Sectional modeling of aerosol dynamics in multi-dimensional flows

The integration of computational fluid dynamics (CFD) with computer modeling of aerosol dynamics is needed in several practical applications. The use of a sectional size distribution is desirable because it offers generality and flexibility in describing the evolution of the aerosol. However, in the presence of condensational growth the sectional method is computationally expensive in multidimensional flows, because a large number of size sections is required to cope with numerical diffusion and achieve accuracy in the delicate coupling between the competing processes of nucleation and condensation. The present work proposes a methodology that enables the implementation of the sectional method in Eulerian multidimensional CFD calculations.
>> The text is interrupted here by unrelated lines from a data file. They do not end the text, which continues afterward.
(** * GazeNet training script ([gazenet.py]): a shallow embedding

    The script trains a SqueezeNet gaze classifier: [train] makes one pass
    over the training loader with an SGD step per batch, [val] makes one pass
    over the validation loader, keeps the best validation accuracy seen so
    far in the global [best_accuracy], and on a new best saves the model and
    renders a row-normalised confusion matrix.

    Conventions of the embedding.
    - A Python float is a binary64 number, modelled by the rational it
      denotes; every operation on floats rounds its exact result to the
      nearest double, ties to even ([Float.round]).  The numbers of the
      script are counts and sizes below 2^63, percentages and means of
      losses, far from the largest double, so overflow is left out; the
      scores of the network and the losses of its batches are taken to be
      finite; the non-finite values that numpy's division produces are
      explicit constructors of [Np.float64].
    - A raised exception is the left summand of [Py.result]; it carries the
      name of the exception class and the message.
    - Files and the console are a chronological [trace] of events in the
      [World]. *)

From Stdlib Require Import Ascii String DecimalString ZArith QArith Qreduction.
From Stdlib Require Import Qround Qabs Qpower List Bool Lia Lqa.
From Stdlib Require Import Permutation Sorted Morphisms.
Import ListNotations.

Open Scope Z_scope.

(* ------------------------------------------------------------------ *)
(** ** Doubles: rounding to binary64 *)

Module Float.

(** Bits of the significand and exponent of the smallest subnormal. *)
Definition prec : Z := 53.
Definition emin : Z := -1074.

Definition pow2 (e : Z) : Q := (2 ^ e)%Q.

(** The integer nearest to [q], the even one of two that are equally
    near. *)
Definition rne (q : Q) : Z :=
  let f := Qfloor q in
  match (q - inject_Z f ?= 1 # 2)%Q with
  | Lt => f
  | Gt => f + 1
  | Eq => if Z.even f then f else f + 1
  end.

(** [floor (log2 |q|)] for a non-zero [q]. *)
Definition ilog2 (q : Q) : Z :=
  let k := Z.log2 (Z.abs (Qnum q)) - Z.log2 (Z.pos (Qden q)) in
  if Qle_bool (pow2 k) (Qabs q) then k else k - 1.

(** The exponent of the unit in the last place of the doubles around [q]:
    53 significant bits, but no place below [2^emin]. *)
Definition exponent (q : Q) : Z := Z.max emin (ilog2 q - (prec - 1)).

(** The double nearest to [q], in lowest terms. *)
Definition round (q : Q) : Q :=
  let q := Qred q in
  if Qeq_bool q 0 then 0%Q
  else Qred (inject_Z (rne (q / pow2 (exponent q))) * pow2 (exponent q)).

Arguments round : simpl never.

End Float.

(* ------------------------------------------------------------------ *)
(** ** Python: exceptions and arithmetic on floats *)

Module Py.

Record exn : Type := Exception { exn_class : string; exn_msg : string }.

Definition result (A : Type) : Type := (exn + A)%type.

Definition ret {A : Type} (a : A) : result A := inr a.

Definition raise {A : Type} (cls msg : string) : result A :=
  inl {| exn_class := cls; exn_msg := msg |}.

Definition bind {A B : Type} (c : result A) (k : A -> result B) : result B :=
  match c with
  | inl e => inl e
  | inr a => k a
  end.

(** [range(a, b)] *)
Definition range (a b : Z) : list Z :=
  map (fun k => a + Z.of_nat k) (seq 0 (Z.to_nat (b - a))).

(** [str(n)] of an integer. *)
Definition str (n : Z) : string := NilZero.string_of_int (Z.to_int n).

(** [float(n)] of an integer: the nearest double. *)
Definition float (n : Z) : Q := Float.round (inject_Z n).

(** [x * y] on floats. *)
Definition mul (x y : Q) : Q := Float.round (x * y).

(** [x > y] on floats. *)
Definition gt (x y : Q) : bool := negb (Qle_bool x y).

(** [x / y] on floats: one rounded division; Python raises on a zero
    divisor. *)
Definition truediv (x y : Q) : result Q :=
  if Qeq_bool y 0 then raise "ZeroDivisionError" "float division by zero"
  else ret (Float.round (x / y)).

(** [b_idx % k == 0] for integers; [%] raises on a zero modulus. *)
Definition mod_is_zero (b_idx k : Z) : result bool :=
  if k =? 0 then raise "ZeroDivisionError" "integer modulo by zero"
  else ret (b_idx mod k =? 0).

Arguments float : simpl never.
Arguments mul : simpl never.
Arguments truediv : simpl never.

End Py.

Notation "x <- c ;; k" := (Py.bind c (fun x => k))
  (at level 61, c at next level, right associativity).
Notation "' pat <- c ;; k" := (Py.bind c (fun x => match x with pat => k end))
  (at level 61, pat pattern, c at next level, right associativity).

(* ------------------------------------------------------------------ *)
(** ** [statistics.mean] *)

Module Statistics.

(** The exact sum of the data: [statistics._sum] adds the values as
    fractions, so nothing is rounded while summing. *)
Definition Qsum (data : list Q) : Q := fold_right Qplus 0%Q data.

(** [mean(data)]: raises [StatisticsError] on no data; otherwise the exact
    sum is divided by the number of points, still as a fraction, and the
    quotient is converted to the nearest float. *)
Definition mean (data : list Q) : Py.result Q :=
  match data with
  | [] => Py.raise "StatisticsError" "mean requires at least one data point"
  | _ :: _ => Py.ret (Float.round (Qsum data / inject_Z (Z.of_nat (length data))))
  end.

End Statistics.

(* ------------------------------------------------------------------ *)
(** ** numpy: float64 values, division, maximum *)

Module Np.

(** A float64: a finite value, an infinity or not-a-number. *)
Inductive float64 : Type :=
| Fin (q : Q)
| PInf
| NInf
| NaN.

(** [float(a) / float(b)] for int64 counts: both are converted to the
    nearest double and divided with one rounding.  numpy does not raise on
    a zero divisor, it yields [nan] for [0/0] and a signed infinity
    otherwise. *)
Definition true_divide (a b : Z) : float64 :=
  if b =? 0 then
    if a =? 0 then NaN else if 0 <? a then PInf else NInf
  else Fin (Float.round (Py.float a / Py.float b)).

(** [x / 2.] *)
Definition halve (x : float64) : float64 :=
  match x with
  | Fin q => Fin (Float.round (q / 2))
  | other => other
  end.

(** [np.maximum]: a [nan] operand wins. *)
Definition maximum (x y : float64) : float64 :=
  match x, y with
  | NaN, _ | _, NaN => NaN
  | PInf, _ | _, PInf => PInf
  | NInf, z | z, NInf => z
  | Fin a, Fin b => if Qle_bool a b then Fin b else Fin a
  end.

(** [a.max()] over all the entries; a zero-size array has no maximum. *)
Definition amax (a : list float64) : Py.result float64 :=
  match a with
  | [] => Py.raise "ValueError"
            "zero-size array to reduction operation maximum which has no identity"
  | x :: rest => Py.ret (fold_left maximum rest x)
  end.

(** [x > y]: every comparison with [nan] is false. *)
Definition greater (x y : float64) : bool :=
  match x, y with
  | NaN, _ | _, NaN => false
  | Fin a, Fin b => Py.gt a b
  | PInf, PInf => false
  | PInf, _ => true
  | _, PInf => false
  | NInf, _ => false
  | Fin _, NInf => true
  end.

(** [cm.sum(axis=1)]: the sum of each row. *)
Definition row_sum (row : list Z) : Z := fold_right Z.add 0 row.

(** [cm.astype('float') / cm.sum(axis=1)[:, np.newaxis]]: every entry of a
    row divided by that row's sum. *)
Definition normalize_rows (cm : list (list Z)) : list (list float64) :=
  map (fun row => map (fun x => true_divide x (row_sum row)) row) cm.

(** [cm.astype('float')] alone. *)
Definition astype_float (cm : list (list Z)) : list (list float64) :=
  map (map (fun x => Fin (Py.float x))) cm.

(** [a.shape[1]] of a two-dimensional array held as its rows. *)
Definition shape1 {A : Type} (a : list (list A)) : nat :=
  match a with
  | [] => 0
  | row :: _ => length row
  end.

End Np.

(* ------------------------------------------------------------------ *)
(** ** scikit-learn: [unique_labels] and [confusion_matrix] *)

Module Sklearn.

(** Insertion into a strictly increasing list, dropping a duplicate. *)
Fixpoint insert_label (x : Z) (l : list Z) : list Z :=
  match l with
  | [] => [x]
  | y :: l' =>
      if x <? y then x :: y :: l'
      else if x =? y then y :: l'
      else y :: insert_label x l'
  end.

(** [np.unique]: the sorted distinct values. *)
Definition unique (l : list Z) : list Z := fold_right insert_label [] l.

(** [unique_labels(y_true, y_pred)]: the sorted union of the labels that
    occur in either array. *)
Definition unique_labels (y_true y_pred : list Z) : list Z :=
  unique (y_true ++ y_pred).

(** Number of examples with true label [t] and predicted label [p]. *)
Definition count_pair (t p : Z) (pairs : list (Z * Z)) : Z :=
  Z.of_nat (length (filter (fun tp => (fst tp =? t) && (snd tp =? p)) pairs)).

(** [confusion_matrix(y_true, y_pred)] with [labels=None]: entry [(i, j)]
    counts the examples whose true label is the [i]-th label and whose
    predicted label is the [j]-th label, over the labels that occur. *)

(** [confusion_matrix(y_true, y_pred)] with [labels=None]: entry [(i, j)]
    counts the examples whose true label is the [i]-th label and whose
    predicted label is the [j]-th label, over the labels that occur.  The
    two arrays must have one length, and there must be at least one
    sample. *)
Definition confusion_matrix (y_true y_pred : list Z) : Py.result (list (list Z)) :=
  if negb (length y_true =? length y_pred)%nat then
    Py.raise "ValueError"
      ("Found input variables with inconsistent numbers of samples: ["
       ++ Py.str (Z.of_nat (length y_true)) ++ ", "
       ++ Py.str (Z.of_nat (length y_pred)) ++ "]")%string
  else
    match y_true with
    | [] => Py.raise "ValueError"
              "zero-size array to reduction operation minimum which has no identity"
    | _ :: _ =>
        let labels := unique_labels y_true y_pred in
        let pairs := combine y_true y_pred in
        Py.ret (map (fun t => map (fun p => count_pair t p pairs) labels) labels)
    end.

End Sklearn.

(* ------------------------------------------------------------------ *)
(** ** matplotlib: tick labels *)

Module Plt.

(** [ax.set(xticks=np.arange(n), xticklabels=labels)] (and the same for
    the other axis): the ticks are fixed first, and the labels must then
    be as many as the ticks. *)
Definition set_ticklabels (nticks : nat) (labels : list string)
  : Py.result (list string) :=
  if (length labels =? nticks)%nat then Py.ret labels
  else Py.raise "ValueError"
         ("The number of FixedLocator locations ("
          ++ Py.str (Z.of_nat nticks)
          ++ "), usually from a call to set_ticks, does not match the number of labels ("
          ++ Py.str (Z.of_nat (length labels)) ++ ").")%string.

End Plt.

(* ------------------------------------------------------------------ *)
(** ** torch: loaders, batching, reshaping, arg-max, element-wise equality *)

Module Torch.

(** A constructed [DataLoader(dataset, shuffle=True, ...)].  Its random
    sampler refuses a dataset without samples, so a loader that exists
    holds at least one. *)
Record DataLoader (A : Type) : Type := {
  dataset : list A;
  dataset_nonempty : dataset <> []
}.

Arguments dataset {A}.
Arguments dataset_nonempty {A}.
For the solution of condensational growth a number conservative numerical scheme is proposed. The scheme is based on a combination of moving and fixed particle size grids and a re-mapping process for the cumulative size distribution, carried out with cubic spline interpolation. The coupling of the aerosol dynamics with the multidimensional CFD calculations is performed with an operator splitting technique, permitting to deal efficiently with the largely different time scales of the aerosol dynamics and transport processes. The developed methodology is validated against available analytical solutions of the general dynamic equation. The appropriateness of the methodology is evaluated by, reproducing the numerically demanding case of nucleation-condensation in an experimental aerosol reactor. The method is found free of numerical diffusion and robust. Good accuracy, is obtained with a modest number of size sections, whereas the computational time on a common personal computer remained always reasonable.